Dirinya menjelaskan, penanganan balita bergizi buruk memerlukan langkah komprehensif dan pemeriksaan pada kedua orang tua, agar pemulihan kondisi mereka bisa dilakukan lebih optimal.

"Orang tua pun perlu menjalani terapi, sebab ada balita yang menderita kelainan bawaan. Kami terus lakukan pendampingan dan berharap jumlahnya terus mengalami penurunan setiap tahun," kata Niken.

Sementara itu, Kepala Bidang Kesehatan Keluarga Dinkes Kota Semarang, Purwati mengatakan sebenarnya ada dua jenis gangguan gizi yang diderita oleh balita.

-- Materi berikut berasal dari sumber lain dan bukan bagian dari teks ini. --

(** What is flushed of the active segment holds every record up to [l]. *)
Lemma scan_active w sealed rs l f : wal_inv w sealed rs →
  covers m_flushed l w (segs_of w sealed rs) → (active_seg w, f) ∈ dir w →
  ∃ n, scan_segment_file (f_data f) = take n rs ∧ Forall (λ r, l < w_lsn r) (drop n rs).
Proof.
  intros Hi Hc Hf. set (s := mkSeg (active_seg w) (active_base_lsn w) rs).
  assert (s ∈ segs_of w sealed rs) as Hs by (apply elem_of_app; right; by apply list_elem_of_singleton).
  destruct (Hc s Hs) as (f'&n&Hf'&Hn&Hd). simpl in *.
  assert (f' = f) as ->.
  { eapply NoDup_fst_eq; [|done..]. apply sorted_NoDup, Hi. }
  pose proof (inv_data _ _ _ _ _ Hi Hs Hf) as Edata. simpl in Edata. rewrite decide_True in Edata by done.
  pose proof (seg_records _ _ _ _ Hi Hs) as Hok. simpl in Hok.
  assert (take (Z.to_nat (zlen (f_data f))) (seg_bytes (active_base_lsn w) rs) = f_data f) as Et.
  { unfold zlen. by rewrite Nat2Z.id, <- Edata, take_app_length. }
  destruct Hn as [->|Hn].
  - destruct (scan_cut (active_base_lsn w) rs (zlen (f_data f)) Hok) as (n'&_&E&_); [unfold zlen; lia|].
    rewrite firstn_all in E. fold (seg_bytes (active_base_lsn w) rs) in E. rewrite Et in E.
    exists n'. split; [done|]. by apply Forall_drop.
  - destruct (scan_covered (active_base_lsn w) rs (zlen (f_data f)) n Hok) as (n'&E&Hle);
      [unfold zlen; lia|unfold m_flushed in Hn; unfold zlen in *; lia|].
    rewrite Et in E. exists n'. split; [done|].
    destruct (decide (n ≤ n')%nat).
    + replace n' with (n + (n' - n))%nat by lia. rewrite <- drop_drop. by apply Forall_drop.
    + rewrite drop_ge by lia. done.
Qed.

(** Records up to the frontier are in the files, whatever is still buffered. *)
Lemma scan_flushed w sealed rs l from : wal_inv w sealed rs →
  covers m_flushed l w (segs_of w sealed rs) →
  filter (λ r, from < w_lsn r ∧ w_lsn r ≤ l) (scan_dir (dir w)) =
  filter (λ r, from < w_lsn r ∧ w_lsn r ≤ l) (log_of w).
Proof.
  intros Hi Hc. unfold scan_dir, log_of, scan_file, content, view, dir_alter.
  rewrite !filter_concat, <- !list_fmap_compose. f_equal. apply list_fmap_ext.
  intros k [i f] Hk. simpl. case_decide as Ha; [|done]. simpl. subst i.
  apply list_elem_of_lookup_2 in Hk. destruct (scan_active _ _ _ _ _ Hi Hc Hk) as (n&E&Hd).
  set (s := mkSeg (active_seg w) (active_base_lsn w) rs).
  assert (s ∈ segs_of w sealed rs) as Hs by (apply elem_of_app; right; by apply list_elem_of_singleton).
  pose proof (inv_data _ _ _ _ _ Hi Hs Hk) as Edata. simpl in Edata. rewrite decide_True in Edata by done.
  rewrite Edata. unfold seg_bytes. rewrite <- (app_nil_r (encode_stream rs)).
  rewrite scan_segment_prefix; [|by apply (seg_records _ _ _ _ Hi Hs)|by left].
  rewrite E. trans (filter (λ r, from < w_lsn r ∧ w_lsn r ≤ l) (take n rs ++ drop n rs));
    [|by rewrite take_drop].
  rewrite filter_app, (filter_none _ (drop n rs)), app_nil_r; [done|].
  apply Forall_forall. eapply Forall_impl; [exact Hd|]. simpl. lia.
Qed.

"Yang pertama adalah `Kwashiorkor edema` yang ditandai dengan pembengkakan pada seluruh tubuh dan kedua, `marasmus` yang ditandai dengan kondisi tubuh yang kurus kering," katanya.

Dirinya menjelaskan, beberapa ciri balita yang menderita gizi buruk, yakni kulit kering keriput, kulit tanpa lemak, perut membusung, dan rambut seperti jagung.

"Kalau untuk penderita `kwarshiorkor edema`, biasanya ada bekas di tubuh setelah dipegang. Selain itu, balita penderita gizi buruk biasanya cenderung rewel dan cengeng," kata Purwati.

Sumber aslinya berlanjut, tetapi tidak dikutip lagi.